Records supplied ::
***

(** [#define final(a,b,c)], and the [c] it leaves *)
Definition final (s : abc) : Z :=
  let '(a, b, c) := s in
  let c := Z.lxor c b in let c := sub32 c (rot b 14) in
  let a := Z.lxor a c in let a := sub32 a (rot c 11) in
  let b := Z.lxor b a in let b := sub32 b (rot a 25) in
  let c := Z.lxor c b in let c := sub32 c (rot b 16) in
  let a := Z.lxor a c in let a := sub32 a (rot c 4) in
  let b := Z.lxor b a in let b := sub32 b (rot a 14) in
  let c := Z.lxor c b in sub32 c (rot b 24).

(** ** Reading the key

    [k] is the memory from the key's address on: [k i] is the byte at [key + i],
    whether it belongs to the key or not. *)
Definition mem : Type := nat → Z.

Definition from (k : mem) (n : nat) : mem := λ i, k (n + i)%nat.

(** [k[i]] for [k] of type [uint16_t*] and [uint32_t*], little-endian. *)
Definition le16 (k : mem) (i : nat) : Z := k (2 * i)%nat + 2 ^ 8 * k (2 * i + 1)%nat.
Definition le32 (k : mem) (i : nat) : Z :=
  k (4 * i)%nat + 2 ^ 8 * k (4 * i + 1)%nat + 2 ^ 16 * k (4 * i + 2)%nat + 2 ^ 24 * k (4 * i + 3)%nat.

(** [while (length > 12) { ...; mix(a,b,c); length -= 12; k += 12 bytes; }]: the
    state, the rest of the length and of the memory.  Every round uses up 12
    bytes, so [length] rounds are enough. *)
Fixpoint mix_blocks (add : mem → abc → abc) (fuel : nat) (s : abc) (len : nat) (k : mem)
  : abc * nat * mem :=
  match fuel with
  | O => (s, len, k)
  | S fuel' =>
      if (12 <? len)%nat then mix_blocks add fuel' (mix (add k s)) (len - 12) (from k 12)
      else (s, len, k)
  end.
(* ===== verification/Slabs.v ===== *)
(** The cache's slab allocator: [extra/KVS-DRAM-Cache/slabs.c].

    Memory comes in pages; a page is given to a size class and split into chunks
    of the class's size, which are kept on the class's free list.  A whole page can
    go back to a global pool, class 0. *)

From S2P Require Import Prelude Item.

Record slabclass_t := mkClass {
  size : Z;
  perslab : Z;
  slots : Z;
  sl_curr : Z;
  slabs : Z;
  slab_list : list Z;  (* [list_size] entries *)
  list_size : Z;
  requested : Z
}.

Definition zero_class : slabclass_t := mkClass 0 0 0 0 0 [] 0 0.
#[global] Instance slabclass_inhabited : Inhabited slabclass_t := populate zero_class.

Record settings := mkSettings {
  item_size_max : Z;
  slab_chunk_size_max : Z;
  slab_page_size : Z;
  chunk_size : Z;
  slab_reassign : bool;
  use_cas : bool
}.

(** The allocator's globals, and the memory of the chunks. *)
Record slab_state := mkSlabs {
  slabclass : list slabclass_t;
  mem_limit : Z;
  mem_malloced : Z;
  mem_limit_reached : bool;
  power_largest : nat;
  mem_base : Z;
  mem_current : Z;
  mem_avail : Z;
  chunks_mem : heap
}.

Definition POWER_SMALLEST : nat := 1.
Definition SLAB_GLOBAL_PAGE_POOL : nat := 0.
Definition MAX_NUMBER_OF_SLAB_CLASSES : nat := 64.
Definition CHUNK_ALIGN_BYTES : Z := 8.

(** What the C library answers while a page is allocated: whether [realloc]
    succeeds, and what [malloc] returns. *)
Record os := mkOs { realloc_ok : bool; malloc_ret : Z }.

Definition with_class (s : slab_state) (id : nat) (c : slabclass_t) : slab_state :=
  mkSlabs (<[id := c]> (slabclass s)) (mem_limit s) (mem_malloced s) (mem_limit_reached s)
    (power_largest s) (mem_base s) (mem_current s) (mem_avail s) (chunks_mem s).

Definition with_mem (s : slab_state) (h : heap) : slab_state :=
  mkSlabs (slabclass s) (mem_limit s) (mem_malloced s) (mem_limit_reached s)
    (power_largest s) (mem_base s) (mem_current s) (mem_avail s) h.

Definition with_limit_reached (s : slab_state) (b : bool) : slab_state :=
  mkSlabs (slabclass s) (mem_limit s) (mem_malloced s) b
    (power_largest s) (mem_base s) (mem_current s) (mem_avail s) (chunks_mem s).

Definition with_arena (s : slab_state) (malloced base cur avail : Z) : slab_state :=
  mkSlabs (slabclass s) (mem_limit s) malloced (mem_limit_reached s)
    (power_largest s) base cur avail (chunks_mem s).

Section Slabs.
Context (st : settings).

(** ** Size classes *)

Fixpoint clsid_loop (fuel : nat) (s : slab_state) (sz : Z) (res : nat) : nat :=
  match fuel with
  | O => res
  | S fuel' =>
      if size (slabclass s !!! res) <? sz then
        if (res =? power_largest s)%nat then power_largest s
        else clsid_loop fuel' s sz (S res)
      else res
  end.

(** [res] goes up to [power_largest] at most. *)
Definition slabs_clsid (s : slab_state) (sz : Z) : nat :=
  if (sz =? 0) || (item_size_max st <? sz) then 0%nat
  else clsid_loop (S (power_largest s)) s sz POWER_SMALLEST.

(** ** Pages *)

Definition grow_slab_list (s : slab_state) (id : nat) (ok : bool) : slab_state * bool :=
  let p := slabclass s !!! id in
  if slabs p =? list_size p then
    let new_size := if negb (list_size p =? 0) then list_size p * 2 else 16 in
    if negb ok then (s, false)
    else (with_class s id (mkClass (size p) (perslab p) (slots p) (sl_curr p) (slabs p)
            (slab_list p ++ replicate (Z.to_nat (new_size - list_size p)) 0) (u32 new_size)
            (requested p)), true)
  else (s, true).

(** Put a chunk on its class's free list; the chunk's flags and class are reset. *)
Definition push_free (s : slab_state) (id : nat) (it : Z) (sz : Z) : slab_state :=
  let p := slabclass s !!! id in
  let h := upd it (λ i, set_slabs_clsid 0 (set_it_flags ITEM_SLABBED i)) (chunks_mem s) in
  let h := push it (slots p) h in
  with_mem (with_class s id (mkClass (size p) (perslab p) it (u32 (sl_curr p + 1)) (slabs p)
    (slab_list p) (list_size p) (u64 (requested p - sz)))) h.
(** Linking an item that is in use, whose key is not in the cache, puts it at
    the head of the LRU queue of its class and into the hash table under its key,
    adds the link's reference, and changes nothing else; no assertion fails. *)
Lemma do_item_link_ok c L a :
  cache_ok c L [] → in_use (slab c) a (ith c a) → has_flag (ith c a) ITEM_LINKED = false →
  0 ≤ refcount (ith c a) < 2 ^ 16 - 1 → amap (table c) !! key (ith c a) = None →
  ∃ c', do_item_link c a (hash (key (ith c a))) = Some c' ∧
    cache_ok c' (set_list L (qid c a) (a :: L (qid c a))) [] ∧
    amap (table c') = <[key (ith c a) := mkItem (key (ith c a)) a]> (amap (table c)) ∧
    refcount (ith c' a) = refcount (ith c a) + 1 ∧ same_held (slab c) (slab c').
Proof.
  intros Hok Hu Hfl Href Hn. pose proof (unlinked_unqueued c L a Hok Hfl) as Hun.
  assert (Hnone : ∀ k, amap (table c) !! k ≠ Some (mkItem k a)).
  { intros k Hk. destruct (co_map _ _ _ Hok k _ Hk) as (i & Hi & Hin & _); [apply not_elem_of_nil|].
    by apply (Hun i). }
  apply (cache_ok_weaken _ _ _ a) in Hok. pose proof (link_prefix_ok c L a Hok Hun Hu Hn) as Hpre.
  unfold do_item_link. rewrite Hfl, (u_slabbed _ _ _ Hu). cbn [negb andb assert_ mbind option_bind].
  match goal with |- context [with_stats ?x ?y ?z ?w] =>
    specialize (Hpre y z w); set (c2 := with_stats x y z w) in * end.
  assert (Hcas : ∃ w v, (if use_cas (slab_settings st) then get_cas_id c2 else (c2, 0)) = (with_cas c2 w, v)).
  { destruct (use_cas _); [by eexists _, _|]. by exists (cas_id c2), 0. }
  destruct Hcas as (w & v & ->). cbv beta iota zeta.
  destruct (Hpre w v) as (Hok3 & Hu3 & Hm & Hh3 & Hk3 & Hr3 & Hl3 & Hq3). clear Hpre.
  set (c3 := set_item (with_cas c2 w) a (ITEM_set_cas v)).
  set (t := assoc_insert (table c3) _ _).
  change (cache_ok (with_table c3 t) L [a]) in Hok3. change (in_use (slab c3) a (ith c3 a)) in Hu3.
  change (amap t = <[key (ith c a) := mkItem (key (ith c a)) a]> (amap (table c))) in Hm.
  change (same_held (slab c) (slab c3)) in Hh3. change (key (ith c3 a) = key (ith c a)) in Hk3.
  change (refcount (ith c3 a) = refcount (ith c a)) in Hr3. change (qid c3 a = qid c a) in Hq3.
  change (has_flag (ith c3 a) ITEM_LINKED = true) in Hl3.
  destruct (link_q_ok (with_table c3 t) L [a] a) as (c4 & -> & Hok4 & Ht4 & Hh4 & Hp4); try done; [by left|].
  cbn [mbind option_bind]. change (qid (with_table c3 t) a) with (qid c3 a) in Hok4. rewrite Hq3 in Hok4.
  destruct (payload_fields _ _ (Hp4 a)) as (Hk4 & Hr4 & Hf4 & Hc4 & _).
  change (ith (with_table c3 t) a) with (ith c3 a) in *.
  assert (Hu4 : in_use (slab c4) a (ith c4 a)).
  { eapply in_use_held; [done|]. eapply in_use_same; [|done]. by apply payload_use, Hp4. }
  eexists. split; [done|]. unfold refcount_incr. set (f := λ i, set_refcount (u16 (refcount i + 1)) i).
  destruct (header_ok c4 _ [] a f Hok4 Hu4) as (Hok5 & Hu5 & Hh5); try done.
  assert (Href5 : refcount (ith (set_item c4 a f) a) = refcount (ith c a) + 1).
  { rewrite ith_set_eq. simpl. rewrite Hr4, Hr3. apply Z.mod_small. lia. }
  assert (Hm5 : amap (table (set_item c4 a f)) = <[key (ith c a) := mkItem (key (ith c a)) a]> (amap (table c))).
  { simpl. by rewrite Ht4. }
  split_and!; try done.
  - apply (cache_ok_close _ _ _ a Hok5).
    + intros id Hid Ha _. split.
      * rewrite ith_set_eq. unfold has_flag in *. simpl. by rewrite Hf4.
      * rewrite Href5. lia.
      * rewrite Hm5, ith_set_eq. simpl. rewrite Hk4, Hk3. by rewrite lookup_insert_eq.
    + intros k Hk _. exists (qid c a). rewrite ith_set_eq. simpl. rewrite Hk4, Hk3.
      split_and!; [by apply qid_lt|unfold set_list; rewrite decide_True by done; by left|].
      rewrite Hm5 in Hk. apply lookup_insert_Some in Hk as [[-> _]|[_ Hk]]; [done|]. by destruct (Hnone k).
  - eapply same_held_trans; [apply Hh3|]. eapply same_held_trans; [apply Hh4|done].
Qed.

(** ** References *)

(** Room for one more free chunk in the item's class. *)
Definition free_room (c : cache) (a : Z) : Prop :=
  sl_curr (cls (slab c) (clsid_of (ith c a))) + 1 < two32.

(** The item's chunk has been freed; all others are in use as before. *)
Definition freed (s s' : slab_state) (id : nat) (a : Z) : Prop :=
  power_largest s' = power_largest s ∧
  ∀ i b, valid s i → held s' i b ↔ held s i b ∧ (i, b) ≠ (id, a).

Lemma in_use_freed s s' id a b it : freed s s' id a → b ≠ a → in_use s b it → in_use s' b it.
Proof.
  intros [Hl Hh] Hne []. split; try done.
  - unfold valid. by rewrite Hl.
  - apply Hh; [done|]. split; [done|congruence].
Qed.

(** The other items in use keep everything but their queue pointers. *)
Definition others (c c' : cache) (a : Z) : Prop :=
  ∀ b, b ≠ a → in_use (slab c) b (ith c b) →
  payload (ith c' b) = payload (ith c b) ∧ in_use (slab c') b (ith c' b).

Lemma others_trans c1 c2 c3 a : others c1 c2 a → others c2 c3 a → others c1 c3 a.
Proof.
  intros H1 H2 b Hb Hu. destruct (H1 b Hb Hu) as [Hp1 Hu1]. destruct (H2 b Hb Hu1) as [Hp2 Hu2].
  split; [congruence|done].
Qed.

Lemma others_held c c' a :
  same_held (slab c) (slab c') → (∀ b, b ≠ a → payload (ith c' b) = payload (ith c b)) → others c c' a.
Proof.
  intros Hh Hp b Hb Hu. split; [by apply Hp|]. eapply in_use_held; [done|].
  eapply in_use_same; [|exact Hu]. by apply payload_use, Hp.
Qed.

Lemma end_not c L X a id :
  cache_ok c L X → (id < LARGEST_ID)%nat → unqueued L a → a ≠ 0 →
  a ≠ heads c !!! id ∧ a ≠ tails c !!! id.
Proof.
  intros Hok Hid Hun Ha. pose proof (Hun id Hid).
  destruct (queue_ends c id (L id) (co_queue _ _ _ Hok id Hid)) as [(_ & -> & ->)|(? & ? & _)]; [done|].
  split; congruence.
Qed.

(** The chunk of an item that is in no queue goes back to its class. *)
Lemma free_chunk_ok c L X a sz :
  cache_ok c L X → in_use (slab c) a (ith c a) → unqueued L a → free_room c a →
  ∃ s', do_slabs_free (slab_settings st) (slab c) a sz (clsid_of (ith c a)) = Some s' ∧
    cache_ok (with_slab c s') L X ∧ freed (slab c) s' (clsid_of (ith c a)) a ∧ others c (with_slab c s') a.
Proof.
  intros Hok Hu Hun Hroom. set (id := clsid_of (ith c a)) in *.
  pose proof Hu as [Hid Hheld _ Hck _]. fold id in Hid, Hheld.
  destruct (free_ok (slab_settings st) (slab c) a sz id) as (-> & Hok' & Hfree);
    [apply (co_slabs _ _ _ Hok)|done..|].
  eexists. split; [done|]. set (s' := push_free (slab c) id a sz) in *.
  assert (Hfr : freed (slab c) s' id a).
  { split; [done|]. by apply (free_held (slab_settings st)); [apply (co_slabs _ _ _ Hok)|..]. }
  assert (Hsame : ∀ b, b ≠ a → in_use (slab c) b (ith c b) → hdr (chunks_mem s') b = ith c b).
  { intros b Hb Hub. apply (free_other (slab_settings st)); [apply (co_slabs _ _ _ Hok)|done|done|].
    by apply (use_not_free Hok). }
  assert (Hq : ∀ i b, (i < LARGEST_ID)%nat → b ∈ L i → b ≠ a ∧ hdr (chunks_mem s') b = ith c b).
  { intros i b Hi Hb. assert (b ≠ a) by (intros ->; by apply (Hun i)).
    split; [done|]. apply Hsame; [done|]. by apply (queue_use Hok i). }
  split_and!; [|done|].
  2: { intros b Hb Hub. change (ith (with_slab c s') b) with (hdr (chunks_mem s') b).
       rewrite (Hsame b Hb Hub). split; [done|]. by eapply in_use_freed. }
  pose proof Hok as []. split; simpl; try done.
  - intros i Hi. destruct (co_queue0 i Hi) as [Hd Htl Hnd Hsz Hit].
    assert (Hi' : ∀ b, b ∈ L i → ith (with_slab c s') b = ith c b) by (intros b Hb; by apply (Hq i)).
    split; try done.
    + eapply dll_frame; [|done]. intros b Hb. specialize (Hi' b Hb). unfold ith in Hi'. by rewrite Hi'.
    + intros b Hb. rewrite (Hi' b Hb). destruct (Hit b Hb) as [Hub Hqb]. split; [|done].
      eapply in_use_freed; [done| |done]. by apply (Hq i).
  - intros i b Hi Hb HX. destruct (Hq i b Hi Hb) as [_ He].
    change (ith (with_slab c s') b) with (hdr (chunks_mem s') b). rewrite He. by apply (co_mapped0 i).
  - intros k e Hk HX. destruct (co_map0 k e Hk HX) as (i & Hi & Hin & Hke). exists i. split_and!; try done.
    change (ith (with_slab c s') (it_id e)) with (hdr (chunks_mem s') (it_id e)).
    by destruct (Hq i _ Hi Hin) as [_ ->].
Qed.

Lemma item_free_ok c L X a :
  cache_ok c L X → in_use (slab c) a (ith c a) → unqueued L a →
  has_flag (ith c a) ITEM_LINKED = false → refcount (ith c a) = 0 → free_room c a →
  ∃ c', item_free c a = Some c' ∧ cache_ok c' L X ∧ table c' = table c ∧
    freed (slab c) (slab c') (clsid_of (ith c a)) a ∧ others c c' a.
Proof.
  intros Hok Hu Hun Hfl Hrc Hroom. destruct (end_not c L X a (qid c a)) as [Hh Ht];
    [done|by apply qid_lt|done|by apply (use_nonzero Hok)|].
  unfold item_free. rewrite Hfl, (proj2 (Z.eqb_neq _ _) Hh), (proj2 (Z.eqb_neq _ _) Ht), Hrc.
  cbn [negb assert_ mbind option_bind Z.eqb]. fold (clsid_of (ith c a)).
  destruct (free_chunk_ok c L X a (ITEM_ntotal (ith c a)) Hok Hu Hun Hroom) as (s' & -> & Hok' & Hfr & Hot).
  by exists (with_slab c s').
Qed.

(** Dropping a reference: the chunk is freed with the last one. *)
Lemma do_item_remove_ok c L a :
  cache_ok c L [] → in_use (slab c) a (ith c a) → 1 ≤ refcount (ith c a) < 2 ^ 16 →
  (refcount (ith c a) = 1 → has_flag (ith c a) ITEM_LINKED = false ∧ free_room c a) →
  ∃ c', do_item_remove c a = Some c' ∧ cache_ok c' L [] ∧ table c' = table c ∧ others c c' a ∧
    if refcount (ith c a) =? 1 then freed (slab c) (slab c') (clsid_of (ith c a)) a
    else same_held (slab c) (slab c') ∧ ith c' a = set_refcount (refcount (ith c a) - 1) (ith c a).
Proof.
  intros Hok Hu Hr Hlast. unfold do_item_remove. rewrite (u_slabbed _ _ _ Hu).
  rewrite (proj2 (Z.ltb_lt 0 _)) by lia. cbn [negb assert_ mbind option_bind].
  unfold refcount_decr. set (f := λ i, set_refcount (u16 (refcount i - 1)) i).
  assert (Hf : f (ith c a) = set_refcount (refcount (ith c a) - 1) (ith c a)).
  { unfold f. f_equal. apply Z.mod_small. lia. }
  rewrite ith_set_eq, Hf. cbn [refcount set_refcount].
  pose proof (cache_ok_weaken _ _ _ a Hok) as HokX.
  destruct (header_ok c L [] a f HokX Hu) as (Hok1 & Hu1 & Hh1); try done.
  assert (Hi1 : ith (set_item c a f) a = set_refcount (refcount (ith c a) - 1) (ith c a)) by by rewrite ith_set_eq.
  assert (Hot1 : others c (set_item c a f) a).
  { apply others_held; [done|]. intros b Hb. by rewrite ith_set_ne. }
  destruct (Z.eqb_spec (refcount (ith c a)) 1) as [H1|H1].
  - destruct (Hlast H1) as [Hfl Hroom]. rewrite (proj2 (Z.eqb_eq _ _)) by lia.
    pose proof (unlinked_unqueued c L a Hok Hfl) as Hun.
    assert (Hokc : cache_ok (set_item c a f) L []).
    { apply (cache_ok_close _ _ _ a Hok1).
      - intros id Hid Ha. by destruct (Hun id Hid).
      - intros k Hk _. destruct (co_map _ _ _ Hok k _ Hk) as (i & Hi & Hin & _); [apply not_elem_of_nil|].
        by destruct (Hun i Hi). }
    destruct (item_free_ok (set_item c a f) L [] a) as (c' & -> & Hok' & Ht & Hfr & Hot); try done;
      rewrite ?Hi1; try done; [by rewrite <-Hf|simpl; lia|unfold free_room; by rewrite Hi1|].
    exists c'. split_and!; [done|done|done|by eapply others_trans|].
    rewrite Hi1 in Hfr. destruct Hfr as [Hpl Hheld]. split; [done|].
    intros i b Hi. rewrite Hheld by done. by destruct Hh1 as (_ & _ & ->).
  - rewrite (proj2 (Z.eqb_neq _ _)) by lia. eexists. split_and!; [done| |done|done|done|done].
    apply (cache_ok_close _ _ _ a Hok1).
    + intros id Hid Ha _. rewrite Hi1. destruct (linked_queued c L a id Hok Hid Ha) as [Hl _ Hm].
      split; [done|simpl; lia|done].
    + intros k Hk _. rewrite Hi1. simpl. apply (co_map _ _ _ Hok k _ Hk), not_elem_of_nil.
Qed.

***

Look above and return each line of the records exactly, from the very first through the line with "k (4 * i)%nat", both included.

Reply ::
(** [#define final(a,b,c)], and the [c] it leaves *)
Definition final (s : abc) : Z :=
  let '(a, b, c) := s in
  let c := Z.lxor c b in let c := sub32 c (rot b 14) in
  let a := Z.lxor a c in let a := sub32 a (rot c 11) in
  let b := Z.lxor b a in let b := sub32 b (rot a 25) in
  let c := Z.lxor c b in let c := sub32 c (rot b 16) in
  let a := Z.lxor a c in let a := sub32 a (rot c 4) in
  let b := Z.lxor b a in let b := sub32 b (rot a 14) in
  let c := Z.lxor c b in sub32 c (rot b 24).

(** ** Reading the key

    [k] is the memory from the key's address on: [k i] is the byte at [key + i],
    whether it belongs to the key or not. *)
Definition mem : Type := nat → Z.

Definition from (k : mem) (n : nat) : mem := λ i, k (n + i)%nat.

(** [k[i]] for [k] of type [uint16_t*] and [uint32_t*], little-endian. *)
Definition le16 (k : mem) (i : nat) : Z := k (2 * i)%nat + 2 ^ 8 * k (2 * i + 1)%nat.
Definition le32 (k : mem) (i : nat) : Z :=
  k (4 * i)%nat + 2 ^ 8 * k (4 * i + 1)%nat + 2 ^ 16 * k (4 * i + 2)%nat + 2 ^ 24 * k (4 * i + 3)%nat.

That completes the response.